Researchers are careful to point out that debate over He's work shouldn't discount Crispr's transformative medical potential, since the gene-editing technique doesn't make heritable changes in many therapeutic applications. For example, to treat a genetic disease, scientists can harvest cells from a person's organ, repair those cells' genes with Crispr, and reintroduce the modified cells to that organ to repopulate it. Similarly, researchers could use CCR5-∆32 to help treat HIV by modifying the immune cells of someone who already has HIV to make them more resistant to the virus. (Work with Crispr in mice is also advancing the ability of same sex couples to have biological children.)
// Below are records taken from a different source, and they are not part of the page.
(* ===== verification/Prelude.v ===== *)
(** * Verification of [query_world.cpp] (OwlPlatform/cpp-examples)

    The program is one C++ file, [src/src/query_world.cpp]: an example client
    of the Owl world model.  Its [main] reads a configuration file of
    [class_name solution_name] pairs, registers as a solver, installs a
    callback that turns raw switch samples into attribute updates, builds the
    regular expression that selects the identifiers of interest and finally
    prints what a snapshot request and a streaming request deliver.

    ** Parts of the program and the files that model them

    - [Prelude] (this file): what every file shares.  The platform parameter
      [Platform] (whether [char] is signed), [uint8_t] as [byte] with its
      [Countable] instance, the search of a list inside a list that
      [std::u16string::find] performs ([find_from], [infix_of]), the
      characters of the messages, the hint database [owl] and the tactics
      [case_if], [bool_hyps].
    - [Monad]: the state-and-exception monad [prog] in which the handlers are
      written.  A run ends in [Ok a], in [Throw e] (a C++ exception that
      left the code) or in [Fuel] (a loop of the model ran out of fuel);
      the state at that point is always returned, because C++ keeps the
      mutations made before a [throw].  [keeps] and its rules carry an
      invariant of the state through a computation.
    - [Trees]: code as interaction trees (the ITree library) over the
      calls it makes and the exceptions it throws, for the loops that have
      no bound.  The semantics of a tree against the answers of the
      outside: the runs that end ([runs]), an interpreter with fuel
      ([run_tree]), the steps of a thread ([thread_next], [tree_step]), and
      the rules that relate a tree to a computation of [prog] ([refines],
      [refines_fuel]) or bound the calls it can make ([never]).
    - [OrderedMap]: [std::map] as an association list sorted by a strict
      order ([KeyOrder] class), with [operator[]] assignment, [find], [size],
      [empty] and in-order iteration; refined to stdpp's [gmap].
    - [U16String]: [std::u16string] as [list Z] of 16-bit code units,
      [toU16] and [toString] (lines 47-53), the lexicographic order
      [std::less<std::u16string>] and [find].
    - [Regex]: the part of POSIX extended regular expressions in which the
      patterns of the program are written: syntax, language, a matcher by
      derivatives and a parser of the text of a pattern.
    - [Env]: the interface of the solver connection, the class [Env]:
      [SolverWorldModel::sendData] (returns or throws) and
      [world_model::getGRAILTime]; the process state [Process] (the world
      and what was written to [std::cout] and [std::cerr]).  [Scripted] is
      the instance used by the concrete runs: a connection that answers
      from a script.
    - [Dispatcher]: the retry loop of lines 146-163 ([send_with_retry]).
    - [Solver]: the packet callback of lines 127-174 ([packet_callback]),
      the change tracker ([shouldReport], [record_state]), the per-entity
      machine [entity_step] that the tracker refines, and the callbacks of a
      sequence of samples ([run_callbacks]).
    - [Concurrency]: the callback cut into the steps between which another
      callback can run ([thread_step]), and interleavings of several
      callbacks over the shared state ([conc_step], [run_schedule]).
    - [Mutex]: the callback a statement at a time ([fpc], [fine_step]),
      the retry loop included and without fuel, the mutex
      [tx_to_uri_mutex] of lines 132-135 as the thread that holds it, and
      the interleavings of the statements of several callbacks
      ([fine_next], [fine_steps], [fine_schedule]).
    - [Config]: the configuration reader of lines 84-104 ([read_config]),
      with [std::getline] and [operator>>] written out.
    - [Typing]: the types declared to the solver connection at line 112
      and the updates the callback builds at lines 142-145, over [Logged],
      a connection that remembers what it was asked to send.
    - [Pattern]: the construction of [desired_ids], lines 180-199.
    - [Client]: the snapshot request and the stream request of lines
      221-263 ([snapshot_request], [stream_loop]) against the interface
      [ClientEnv] of the client connection.
    - [WorldModel]: the objects of the client library, which is not in the
      repository, from their contract in the specification: the answer of
      the store to a query ([select]), [Response] ([wm_get], [wm_ready]),
      [StepResponse] ([wm_hasNext], [wm_next], [wm_cancel]), [sendData],
      and the events of the rest of the world at the points where the
      process blocks ([wm_step]).  It is an instance of [Env] and of
      [ClientEnv].
    - [Main]: [main], lines 55-265, from the argument check to the end of
      the stream, with [std::stoi], the exit codes and the interface
      [System] of the files and the constructors.
    - [Interaction]: the main thread without fuel: the retry loop, the
      stream loop, the client and [main] as trees ([retry_tree],
      [stream_tree], [client_tree], [main_tree]) over the calls [callE],
      which [handle] answers from [Env], [ClientEnv] and [System].
    - [Program]: the whole program from line 55 on: the main thread, a
      call at a time, the arrival of samples and the steps of the
      callbacks of [Concurrency], over the variables they share
      ([Program], [program_next], [program_step]).
    - [Matcher]: what [desired_ids] matches, by the parser and the language
      of [Regex], and its agreement with the segment test of the callback.

    ** State

    The callback captures by reference [tx_to_uri], [switch_state],
    [object_to_solution] and [swm]; the model's [SolverState] holds the
    two maps that it mutates ([tx_to_uri] because [operator[]] inserts)
    and the process state.  [object_to_solution] is read only and is a
    parameter.  [main] runs on the process state alone; the configuration
    it reads is the value [Config].  With several callbacks in progress
    the state is a [config]: the shared [SolverState] and, for each
    callback, the point [pc] it has reached with its local variables.
    At the grain of statements the state is a [fine]: the shared
    [SolverState], the index of the callback that holds the mutex, if
    any, and for each callback the statement [fpc] it is at, with the
    iterator of line 140 as the entries it has not visited.
    The state of the whole program is a [Program]: the shared
    [SolverState], what is left of the tree of [main], what the
    aggregator has captured once it exists, and the callbacks in progress.

    ** Theorems

    - [U16String]: [toString (toU16 s) = s] on every platform; the converse
      round trip exactly on the image of [toU16]; the order is a strict
      total order; [find] returns the first occurrence.
    - [OrderedMap]: sortedness is preserved by assignment; lookup after
      assignment; the sorted list refines a [gmap] and is determined by it.
    - [Dispatcher]: [n] transient failures followed by a success cost exactly
      [n + 1] attempts and return normally; any other exception leaves on
      the attempt that met it; a connection that always fails transiently
      never lets the loop return.
    - [Solver]: samples that are invalid, of the wrong length or midrange
      change nothing; a new position is recorded and sent once per matching
      class, in key order; a repeated position is not sent; along the
      samples of one transmitter exactly the changes are sent; the tracker
      refines the machine [Unknown -> Known v]; and, since the program never
      fills [tx_to_uri], no sample ever makes it send.
    - [Concurrency]: the steps of a callback, run without interruption,
      are [packet_callback]; two callbacks one after the other are
      [run_callbacks]; two callbacks for the same change that interleave
      between the test and the assignment of the tracker both report;
      the callbacks end, after at most five steps each, under every
      schedule.
    - [Mutex]: at most one callback is between lines 133 and 135 and
      [tx_to_uri] changes in its hands only; no state is a deadlock; the
      statements run alone end exactly as [packet_callback] does for some
      fuel; every interleaving of [Concurrency] whose retry loops end is
      an interleaving of statements under the mutex, the double report
      among them.
    - [Config]: the configuration read is well formed whatever the file
      holds, and is empty exactly when no line holds two words.
    - [Typing]: every batch the callbacks ask to send is one update of a
      type declared when the connection was constructed.
    - [Pattern], [Matcher]: the closed form of [desired_ids]; it parses,
      and it matches exactly the identifiers with a class between two dots,
      which are those for which the callback reports, provided the class
      names hold no character with a meaning in a pattern.
    - [Client]: what the two requests print, object by object; the failure
      of a response; the stream loop ends when the stream does and not
      before.
    - [WorldModel]: every state of a connection is well formed; a response
      is fulfilled once and [get] returns the same world state ever after;
      a stream that has stopped stays stopped.  Against such a world model
      the snapshot request prints the whole store, the stream loop ends at
      its next test once the stream is cancelled, and a delivery without
      changes is printed as empty objects.
    - [Main]: the exit code of every way through the start-up; the last
      argument is both the port and the path of the configuration.
    - [Interaction]: the trees and the definitions with fuel have the same
      runs, for the two loops and for [main]; the retry loop ends exactly
      when the connection stops failing transiently, the stream loop
      exactly when the stream stops; the main thread never sends.
    - [Program]: whatever samples arrive and however the threads take
      turns, the tables hold the empty identifier only, nothing is sent,
      and the exit of the program is the one [main] alone computes; every
      result of [main] is reached.

    ** Fuel

    Two loops of the program may not terminate: the retry loop and the
    stream loop.  [send_with_retry] and [stream_loop] take the number of
    iterations they may make; the theorems that a loop returns say how
    much is enough ([n + 1] attempts for [n] transient failures, more than
    [n] calls of [hasNext] for a stream of [n] deliveries), and the
    theorems that it does not return hold for every number.  All other
    loops run over a list.  The trees of [Interaction] have no fuel; their
    theorems say that a run of the tree is a run with some fuel and
    conversely, so that no result depends on the fuel chosen.  The
    interpreter [run_tree] takes fuel for the concrete runs only: 200
    nodes are enough for the run of [main] on the machine of [Main], which
    has 23 calls.  A step of a callback in [Program] that runs out of the
    fuel of its retry loop is not a step of the program.  [Mutex] has no
    fuel: an attempt and its message are steps, and [callback_alone]
    shows that a callback ends in [n] statements only if [n + 1] is
    enough fuel for [packet_callback].

    ** Not modelled

    The socket layer, the wire encoding and the world model server are
    outside the repository; they appear only through the classes [Env],
    [ClientEnv] and [System], whose calls return: a call that blocks for
    ever is not a behaviour of the model.  [WorldModel] is the contract of
    the library as the specification states it, not its code: the minimum
    interval of a stream is kept and not used, the clock stands still, and
    a closed connection is not opened again.  The program declares
    [phy_to_rule] and never uses it; [Rule] is data only.  In [Solver] a
    callback runs atomically; [Concurrency] interleaves callbacks at the
    mutex, the test and the assignment of the tracker, with the reporting
    loop as one step; [Mutex] interleaves them at every statement.  A
    statement is atomic and the memory is sequentially consistent: the
    accesses to [switch_state] by several threads without a lock are a
    data race in C++, whose behaviour the language leaves undefined, and
    the model gives them the meaning of some order of the statements.
    [Program] interleaves the steps of [Concurrency] with the main
    thread at the calls of the main thread, not yet the statements of
    [Mutex]; the threads of the aggregator are the library's, and
    the model lets a sample arrive at any time once the aggregator is
    constructed and lets callbacks go on after [main] has returned.  The
    source does not compile as it stands ([solver_port],
    [servers] and [cwm] are not declared); the model reads it as
    described at the top of [Main] and [Client].  *)

From Stdlib Require Export ZArith Lia.
From Stdlib Require Export Strings.Byte Ascii String.
From stdpp Require Export base tactics option list gmap strings.
(* ===== verification/Env.v ===== *)
(** * The world outside the program

    [query_world.cpp] reaches the world model through library objects: the
    solver connection [swm] ([sendData]), the clock ([getGRAILTime]) and the
    two standard streams.  This file states what the program assumes of
    them, as the class [Env], and the data that crosses the boundary
    ([AttrUpdate], [SampleData]).  The theorems about the program are proved
    for every instance of [Env]; [Scripted] is the instance the concrete
    runs use: a connection that answers each [sendData] from a script and
    keeps what it accepted. *)

From S2P Require Import Prelude Monad OrderedMap U16String.

(** ** Data that crosses the boundary *)

(** [SolverWorldModel::AttrUpdate]: one value to push to the world model. *)
Record AttrUpdate : Type := mkAttrUpdate {
  au_name : u16string;
  au_creation_date : Z;
  au_uri : u16string;
  au_data : list byte;
}.

(** [SampleData]: one raw sample delivered by the aggregator. *)
Record SampleData : Type := mkSampleData {
  valid : bool;
  physical_layer : byte;
  tx_id : Z;
  sense_data : list byte;
}.

(** [Rule]: the subscription of the solver to the samples of the
    transmitters [txers] of one physical layer. *)
Record Rule : Type := mkRule {
  rule_physical_layer : byte;
  rule_txers : list Z;
}.

#[export] Instance AttrUpdate_eq_dec : EqDecision AttrUpdate.
Proof. solve_decision. Defined.

(** ** The interface *)

(** [sendData solns synchronous w] is one call of
    [swm.sendData(solns, synchronous)] in the world [w]: the world after
    the call, and the exception it threw, if any.  [getGRAILTime] reads the
    clock. *)
Class Env (W : Type) := {
  sendData : list AttrUpdate → bool → W → W * option exn;
  getGRAILTime : W → W * Z;
}.

(** The state of the process as the outside sees it: the world and what
    was written to [std::cout] and [std::cerr], oldest first. *)
Record Process (W : Type) : Type := mkProcess {
  world : W;
  cout : list string;
  cerr : list string;
}.
Arguments mkProcess {W} _ _ _.
Arguments world {W} _.
Arguments cout {W} _.
Arguments cerr {W} _.

Section calls.
Context {W : Type} `{Env W}.

Definition set_world (w : W) (p : Process W) : Process W :=
  mkProcess w (cout p) (cerr p).

(** [std::cout << text] and [std::cerr << text]. *)
Definition print_out (text : string) : prog (Process W) () :=
  modify (λ p, mkProcess (world p) (cout p ++ [text]) (cerr p)).
Definition print_err (text : string) : prog (Process W) () :=
  modify (λ p, mkProcess (world p) (cout p) (cerr p ++ [text])).

(** A call of [swm.sendData]: the world moves, and the exception, if any,
    propagates. *)
Definition call_sendData (solns : list AttrUpdate) (synchronous : bool) :
    prog (Process W) () := λ p,
  match sendData solns synchronous (world p) with
  | (w', None) => (set_world w' p, Ok ())
  | (w', Some e) => (set_world w' p, Throw e)
  end.

(** A call of [world_model::getGRAILTime()]. *)
Definition call_getGRAILTime : prog (Process W) Z := λ p,
  let '(w', now) := getGRAILTime (world p) in (set_world w' p, Ok now).

(** A call of a library function that returns: the world moves. *)
Definition call_total {A} (op : W → W * A) : prog (Process W) A := λ p,
  let '(w', a) := op (world p) in (set_world w' p, Ok a).

(** A call of a library function that returns or throws. *)
Definition call_throwing {A} (op : W → W * (exn + A)) : prog (Process W) A :=
  λ p,
  match op (world p) with
  | (w', inr a) => (set_world w' p, Ok a)
  | (w', inl e) => (set_world w' p, Throw e)
  end.

(** A computation that only writes: [outs] to [std::cout] and [errs] to
    [std::cerr], and then returns. *)
Definition prints (outs errs : list string) (m : prog (Process W) ()) : Prop :=
  ∀ p, m p = (mkProcess (world p) (cout p ++ outs) (cerr p ++ errs), Ok ()).

End calls.

(** ** A scripted connection *)

(** The world of the concrete runs: [script] holds the answers to the
    coming [sendData] calls ([None] accepts the batch, [Some e] throws [e];
    an exhausted script accepts), [accepted] the batches that were accepted,
    oldest first, [attempts] the number of calls so far and [clock] the
    time, which advances by one at each reading. *)
Record Scripted : Type := mkScripted {
  script : list (option exn);
  accepted : list (list AttrUpdate);
  attempts : nat;
  clock : Z;
}.

Definition scripted_sendData (solns : list AttrUpdate) (synchronous : bool)
    (w : Scripted) : Scripted * option exn :=
  match script w with
  | Some e :: rest =>
      (mkScripted rest (accepted w) (S (attempts w)) (clock w), Some e)
  | None :: rest =>
      (mkScripted rest (accepted w ++ [solns]) (S (attempts w)) (clock w), None)
  | [] =>
      (mkScripted [] (accepted w ++ [solns]) (S (attempts w)) (clock w), None)
  end.

Definition scripted_getGRAILTime (w : Scripted) : Scripted * Z :=
  (mkScripted (script w) (accepted w) (attempts w) (clock w + 1), clock w).

#[export] Instance scripted_env : Env Scripted := {|
  sendData := scripted_sendData;
  getGRAILTime := scripted_getGRAILTime;
|}.

(** A fresh scripted world. *)
Definition scripted_init (answers : list (option exn)) (now : Z) : Scripted :=
  mkScripted answers [] 0 now.

(** ** Lemmas on the calls *)

Section call_lemmas.
Context {W : Type} `{Env W}.
Implicit Types (p : Process W) (w : W).

Lemma call_sendData_ok solns sync p w' :
  sendData solns sync (world p) = (w', None) →
  call_sendData solns sync p = (set_world w' p, Ok ()).
Proof. unfold call_sendData. by intros ->. Qed.

Lemma call_sendData_throws solns sync p w' e :
  sendData solns sync (world p) = (w', Some e) →
  call_sendData solns sync p = (set_world w' p, Throw e).
Proof. unfold call_sendData. by intros ->. Qed.

Lemma call_sendData_cout solns sync p :
  cout (call_sendData solns sync p).1 = cout p ∧
  cerr (call_sendData solns sync p).1 = cerr p.
Proof.
  unfold call_sendData. by destruct (sendData _ _ _) as [w' [e|]].
Qed.

Lemma set_world_world w p : world (set_world w p) = w.
Proof. done. Qed.

Lemma set_world_set_world w w' p : set_world w (set_world w' p) = set_world w p.
Proof. done. Qed.

Lemma set_world_id p : set_world (world p) p = p.
Proof. by destruct p. Qed.

Lemma call_total_eq {A} (op : W → W * A) p w' a :
  op (world p) = (w', a) → call_total op p = (set_world w' p, Ok a).
Proof. unfold call_total. by intros ->. Qed.

Lemma call_throwing_ok {A} (op : W → W * (exn + A)) p w' a :
  op (world p) = (w', inr a) → call_throwing op p = (set_world w' p, Ok a).
Proof. unfold call_throwing. by intros ->. Qed.

Lemma call_throwing_throws {A} (op : W → W * (exn + A)) p w' e :
  op (world p) = (w', inl e) → call_throwing op p = (set_world w' p, Throw e).
Proof. unfold call_throwing. by intros ->. Qed.

Lemma print_out_bind {B} text (k : () → prog (Process W) B) p :
  (print_out text ≫= k) p = k () (mkProcess (world p) (cout p ++ [text]) (cerr p)).
Proof. done. Qed.

Lemma print_err_bind {B} text (k : () → prog (Process W) B) p :
  (print_err text ≫= k) p = k () (mkProcess (world p) (cout p) (cerr p ++ [text])).
Proof. done. Qed.

Lemma call_total_bind {A B} (op : W → W * A) (k : A → prog (Process W) B)
    w out err w' a :
  op w = (w', a) →
  (call_total op ≫= k) (mkProcess w out err) = k a (mkProcess w' out err).
Proof.
  intros Hop. rewrite bind_unfold. unfold call_total. cbn [world].
  by rewrite Hop.
Qed.

(** ** Computations that only write *)

Lemma prints_ret : prints [] [] (mret () : prog (Process W) ()).
Proof. intros [w out err]. cbn. by rewrite !app_nil_r. Qed.

Lemma prints_out text : prints (W:=W) [text] [] (print_out text).
Proof. intros [w out err]. cbn. by rewrite app_nil_r. Qed.

Lemma prints_err text : prints (W:=W) [] [text] (print_err text).
Proof. intros [w out err]. cbn. by rewrite app_nil_r. Qed.

Lemma prints_seq o1 e1 o2 e2 (m1 m2 : prog (Process W) ()) :
  prints o1 e1 m1 → prints o2 e2 m2 → prints (o1 ++ o2) (e1 ++ e2) (m1 ;; m2).
Proof.
  intros H1 H2 p. rewrite (bind_ok _ _ _ _ _ (H1 p)), H2. cbn.
  by rewrite !app_assoc.
Qed.

Lemma prints_for_each {A} (l : list A) (outs errs : A → list string)
    (body : A → prog (Process W) ()) :
  (∀ x, x ∈ l → prints (outs x) (errs x) (body x)) →
  prints (l ≫= outs) (l ≫= errs) (for_each l body).
Proof.
  induction l as [|x l IH]; intros Hbody; [apply prints_ret|].
  cbn [for_each]. apply prints_seq.
  - apply Hbody. left.
  - apply IH. intros y Hy. apply Hbody. by right.
Qed.

Lemma prints_eq outs errs outs' errs' (m : prog (Process W) ()) :
  prints outs errs m → outs = outs' → errs = errs' → prints outs' errs' m.
Proof. by intros ? <- <-. Qed.

End call_lemmas.

#[export] Hint Rewrite @set_world_world @set_world_set_world @set_world_id : prog.
#[export] Hint Resolve prints_ret prints_out prints_err : owl.

(** Runs the write at the head of a computation, and a call of the outside
    whose answer is the hypothesis [H]. *)
Ltac step_print :=
  first [rewrite print_err_bind | rewrite print_out_bind];
  cbv beta; cbn [world cout cerr].
Ltac step_call H :=
  rewrite (call_total_bind _ _ _ _ _ _ _ H); cbv beta; cbn [world cout cerr].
When He edited the baby girls' genomes, however, he did so when they were just fertilized eggs—which meant that his edits are present in nearly every cell in their bodies, including their eggs. If these babies, nicknamed Lulu and Nana, decide to have children later in life with their unaltered eggs, their offspring are guaranteed to have at least one broken copy of CCR5.

“The difference is as big as modifying the entire operating system of a computer, as opposed to modifying one single [piece of] software installed for a particular task,” Wei says in an email. “Most of the time, I think, people who encounter a computer problem would not choose to fix a problem by renovating the operating system when it could be resolved in alternative ways.”

Crispr also isn't 100-percent accurate, so it's possible that other genes in the babies have been altered, with unclear and unintended consequences down the line. It may well take decades to see how Lulu and Nana fare. In Nature, the Chinese bioethicist group argued that procedures must be in place to monitor and care for the duo for the rest of their lives.

But even now, the babies provide a profound reminder for global caution, as Crispr co-discoverer Jennifer Doudna, a geneticist at the University of California, Berkeley, wrote in April for TIME Magazine.

“As the scientific community now works to establish stronger safeguards,” Doudna wrote, “He’s fateful decision to ignore the basic medical mantra of 'do no harm' and risk the unintended consequences will likely be remembered as one of the most shocking misapplications of any scientific tool in our history.”